Lemma wp_obj_SubBalance a s0 s v h b x Q :
  at_obj a s0 s v → v_bal v h = Some b →
  (∀ s', at_obj a s0 s' (vset_bal h (Some (b - x)) v) → Q tt s') → wp (obj_SubBalance a h x) Q s.
Proof.
  intros Hat Hb HQ. unfold obj_SubBalance, bigSign. destruct (Z.eqb_spec (Z.sgn x) 0) as [Hx|Hx].
  - assert (x = 0) as -> by lia. rewrite Z.sub_0_r in HQ. apply wp_ret, HQ.
    eapply at_obj_proper; [|done]. by apply vset_bal_same.
  - apply wp_bind, (wp_obj_Balance a s0 s v); [done|]. intros s1 H1.
    apply wp_bind, (wp_non_nil _ b); [done|]. by apply (wp_obj_SetBalance a s0 s1 v h b).
Qed.

(** ** Operations on the state *)

Lemma wset_same a (w : World) : wset a (w a) w ≡ w.
Proof. intros b. unfold wset, upd. by destruct (Z.eqb_spec a b) as [<-|]. Qed.

Lemma at_obj_same a s s' (w : World) : rep s w → at_obj a s s' (w a) → rep s' w ∧ frame s s'.
Proof.
  intros Hr Hat. destruct (at_obj_rep a s s' (w a) w Hr Hat) as [H1 H2]. split; [|done].
  by rewrite wset_same in H1.
Qed.

Lemma wp_GetBalance w s h a Q :
  rep s w → (∀ s', rep s' w → frame s s' → Q (Some (bal w a h)) s') → wp (GetBalance h a) Q s.
Proof.
  intros Hr HQ. apply (wp_with_object a s w); [done| |].
  - intros s1 H1. apply (wp_obj_Balance a s s1 (w a)); [done|]. intros s' H'.
    rewrite (rep_bal s w a h Hr). by apply HQ; apply (at_obj_same a s s' w Hr H').
  - intros He. assert (Some 0 = Some (bal w a h)) as ->; [|by apply HQ].
    rewrite <- (rep_bal s w a h Hr). symmetry. exact (ve_bal _ _ He h).
Qed.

━━━━━━━━━━━━━━━━

**INSTRUCTIONS FOR THE TASK**: The answer should be all the entries, restated with no word changed.

**ANSWER TO THIS PROBLEM**:
Lemma wp_obj_SubBalance a s0 s v h b x Q :
  at_obj a s0 s v → v_bal v h = Some b →
  (∀ s', at_obj a s0 s' (vset_bal h (Some (b - x)) v) → Q tt s') → wp (obj_SubBalance a h x) Q s.
Proof.
  intros Hat Hb HQ. unfold obj_SubBalance, bigSign. destruct (Z.eqb_spec (Z.sgn x) 0) as [Hx|Hx].
  - assert (x = 0) as -> by lia. rewrite Z.sub_0_r in HQ. apply wp_ret, HQ.
    eapply at_obj_proper; [|done]. by apply vset_bal_same.
  - apply wp_bind, (wp_obj_Balance a s0 s v); [done|]. intros s1 H1.
    apply wp_bind, (wp_non_nil _ b); [done|]. by apply (wp_obj_SetBalance a s0 s1 v h b).
Qed.

(** ** Operations on the state *)

Lemma wset_same a (w : World) : wset a (w a) w ≡ w.
Proof. intros b. unfold wset, upd. by destruct (Z.eqb_spec a b) as [<-|]. Qed.

Lemma at_obj_same a s s' (w : World) : rep s w → at_obj a s s' (w a) → rep s' w ∧ frame s s'.
Proof.
  intros Hr Hat. destruct (at_obj_rep a s s' (w a) w Hr Hat) as [H1 H2]. split; [|done].
  by rewrite wset_same in H1.
Qed.

Lemma wp_GetBalance w s h a Q :
  rep s w → (∀ s', rep s' w → frame s s' → Q (Some (bal w a h)) s') → wp (GetBalance h a) Q s.
Proof.
  intros Hr HQ. apply (wp_with_object a s w); [done| |].
  - intros s1 H1. apply (wp_obj_Balance a s s1 (w a)); [done|]. intros s' H'.
    rewrite (rep_bal s w a h Hr). by apply HQ; apply (at_obj_same a s s' w Hr H').
  - intros He. assert (Some 0 = Some (bal w a h)) as ->; [|by apply HQ].
    rewrite <- (rep_bal s w a h Hr). symmetry. exact (ve_bal _ _ He h).
Qed.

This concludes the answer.